Data supplied:
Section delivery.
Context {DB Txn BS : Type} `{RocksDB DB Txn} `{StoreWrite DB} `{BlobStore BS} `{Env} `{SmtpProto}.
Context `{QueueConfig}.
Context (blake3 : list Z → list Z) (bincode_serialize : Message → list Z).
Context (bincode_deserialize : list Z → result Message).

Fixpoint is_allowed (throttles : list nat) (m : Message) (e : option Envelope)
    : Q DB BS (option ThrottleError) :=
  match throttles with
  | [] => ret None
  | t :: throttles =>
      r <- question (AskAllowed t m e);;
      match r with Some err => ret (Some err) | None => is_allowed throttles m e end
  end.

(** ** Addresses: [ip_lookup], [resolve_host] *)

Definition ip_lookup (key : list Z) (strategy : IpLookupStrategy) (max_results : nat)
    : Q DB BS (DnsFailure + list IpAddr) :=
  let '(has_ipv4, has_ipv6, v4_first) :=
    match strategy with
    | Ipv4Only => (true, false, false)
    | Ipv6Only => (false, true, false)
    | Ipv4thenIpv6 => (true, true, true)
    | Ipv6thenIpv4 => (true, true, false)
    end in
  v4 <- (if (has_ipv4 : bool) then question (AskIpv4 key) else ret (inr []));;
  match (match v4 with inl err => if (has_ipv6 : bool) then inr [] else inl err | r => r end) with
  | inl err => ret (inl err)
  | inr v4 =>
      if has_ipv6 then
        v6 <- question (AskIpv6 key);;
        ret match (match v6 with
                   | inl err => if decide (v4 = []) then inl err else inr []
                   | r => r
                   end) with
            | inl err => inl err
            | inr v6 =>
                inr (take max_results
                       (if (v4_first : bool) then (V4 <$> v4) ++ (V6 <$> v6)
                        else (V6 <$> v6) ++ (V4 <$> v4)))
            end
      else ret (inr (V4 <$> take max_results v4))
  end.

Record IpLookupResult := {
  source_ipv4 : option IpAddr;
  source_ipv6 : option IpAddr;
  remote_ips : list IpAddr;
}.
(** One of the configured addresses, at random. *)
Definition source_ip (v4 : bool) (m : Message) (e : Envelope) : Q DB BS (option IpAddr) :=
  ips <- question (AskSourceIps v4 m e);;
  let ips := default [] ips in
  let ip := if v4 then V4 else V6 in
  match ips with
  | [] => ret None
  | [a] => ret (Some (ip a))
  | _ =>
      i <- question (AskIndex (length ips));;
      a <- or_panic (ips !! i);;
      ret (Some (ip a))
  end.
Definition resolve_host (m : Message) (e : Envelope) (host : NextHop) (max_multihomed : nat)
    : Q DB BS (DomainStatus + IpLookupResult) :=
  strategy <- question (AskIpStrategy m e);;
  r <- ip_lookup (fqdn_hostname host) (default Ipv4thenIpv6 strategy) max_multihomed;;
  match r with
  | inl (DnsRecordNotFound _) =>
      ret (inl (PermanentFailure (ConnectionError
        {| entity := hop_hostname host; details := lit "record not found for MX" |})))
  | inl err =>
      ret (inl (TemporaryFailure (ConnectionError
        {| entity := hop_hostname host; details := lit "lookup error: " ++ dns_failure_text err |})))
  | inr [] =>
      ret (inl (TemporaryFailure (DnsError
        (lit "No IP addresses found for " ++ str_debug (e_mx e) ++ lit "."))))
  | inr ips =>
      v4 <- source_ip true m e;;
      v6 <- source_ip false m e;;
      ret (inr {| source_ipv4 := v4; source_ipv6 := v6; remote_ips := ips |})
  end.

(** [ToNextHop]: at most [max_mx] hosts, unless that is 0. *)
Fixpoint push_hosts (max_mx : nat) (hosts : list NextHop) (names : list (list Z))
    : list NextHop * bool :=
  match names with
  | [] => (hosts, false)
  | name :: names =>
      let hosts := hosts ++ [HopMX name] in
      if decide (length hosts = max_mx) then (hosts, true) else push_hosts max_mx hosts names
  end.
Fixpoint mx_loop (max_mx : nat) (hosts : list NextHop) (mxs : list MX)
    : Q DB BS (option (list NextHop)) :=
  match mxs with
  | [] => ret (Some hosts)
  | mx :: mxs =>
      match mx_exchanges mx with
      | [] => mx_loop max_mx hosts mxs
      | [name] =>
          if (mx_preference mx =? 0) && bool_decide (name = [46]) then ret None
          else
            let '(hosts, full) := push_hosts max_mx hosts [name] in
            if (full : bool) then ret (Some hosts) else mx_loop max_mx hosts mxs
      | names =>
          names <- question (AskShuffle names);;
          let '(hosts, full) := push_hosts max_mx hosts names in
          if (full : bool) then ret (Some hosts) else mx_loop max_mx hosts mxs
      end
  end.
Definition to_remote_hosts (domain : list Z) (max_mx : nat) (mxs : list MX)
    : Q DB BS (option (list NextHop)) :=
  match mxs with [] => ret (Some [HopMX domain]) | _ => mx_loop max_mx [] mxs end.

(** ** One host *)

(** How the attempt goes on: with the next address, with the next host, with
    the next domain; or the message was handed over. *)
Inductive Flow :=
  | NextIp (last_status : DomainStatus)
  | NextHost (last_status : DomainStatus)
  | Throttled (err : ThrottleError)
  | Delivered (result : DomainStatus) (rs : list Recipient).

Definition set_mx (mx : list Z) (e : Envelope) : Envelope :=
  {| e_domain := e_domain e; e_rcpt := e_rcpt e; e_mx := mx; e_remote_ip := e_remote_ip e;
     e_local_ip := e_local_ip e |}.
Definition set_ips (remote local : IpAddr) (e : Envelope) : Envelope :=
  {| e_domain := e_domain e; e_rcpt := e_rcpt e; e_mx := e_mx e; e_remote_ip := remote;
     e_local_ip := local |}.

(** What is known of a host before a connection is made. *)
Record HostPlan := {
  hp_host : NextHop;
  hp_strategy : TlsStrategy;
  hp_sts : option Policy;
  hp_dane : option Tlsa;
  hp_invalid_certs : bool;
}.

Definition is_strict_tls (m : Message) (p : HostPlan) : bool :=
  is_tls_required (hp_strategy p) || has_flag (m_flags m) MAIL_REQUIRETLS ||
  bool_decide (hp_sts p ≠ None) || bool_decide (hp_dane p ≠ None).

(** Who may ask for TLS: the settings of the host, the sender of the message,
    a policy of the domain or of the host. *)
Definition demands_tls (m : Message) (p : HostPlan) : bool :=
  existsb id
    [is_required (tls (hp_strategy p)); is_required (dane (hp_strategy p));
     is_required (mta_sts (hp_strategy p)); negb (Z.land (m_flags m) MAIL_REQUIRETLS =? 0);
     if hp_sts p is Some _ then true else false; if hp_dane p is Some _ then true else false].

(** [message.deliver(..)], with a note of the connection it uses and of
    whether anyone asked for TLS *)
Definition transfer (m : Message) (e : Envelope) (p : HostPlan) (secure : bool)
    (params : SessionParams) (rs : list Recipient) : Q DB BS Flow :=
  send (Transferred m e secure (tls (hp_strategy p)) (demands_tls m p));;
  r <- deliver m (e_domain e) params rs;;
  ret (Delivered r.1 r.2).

Requirement: Your task is to restate, word for word, the lines from the beginning of the records to the line with "let '(has_ipv4, has_ipv6, v4_first)", inclusive.

Result for this task:
Section delivery.
Context {DB Txn BS : Type} `{RocksDB DB Txn} `{StoreWrite DB} `{BlobStore BS} `{Env} `{SmtpProto}.
Context `{QueueConfig}.
Context (blake3 : list Z → list Z) (bincode_serialize : Message → list Z).
Context (bincode_deserialize : list Z → result Message).

Fixpoint is_allowed (throttles : list nat) (m : Message) (e : option Envelope)
    : Q DB BS (option ThrottleError) :=
  match throttles with
  | [] => ret None
  | t :: throttles =>
      r <- question (AskAllowed t m e);;
      match r with Some err => ret (Some err) | None => is_allowed throttles m e end
  end.

(** ** Addresses: [ip_lookup], [resolve_host] *)

Definition ip_lookup (key : list Z) (strategy : IpLookupStrategy) (max_results : nat)
    : Q DB BS (DnsFailure + list IpAddr) :=
  let '(has_ipv4, has_ipv6, v4_first) :=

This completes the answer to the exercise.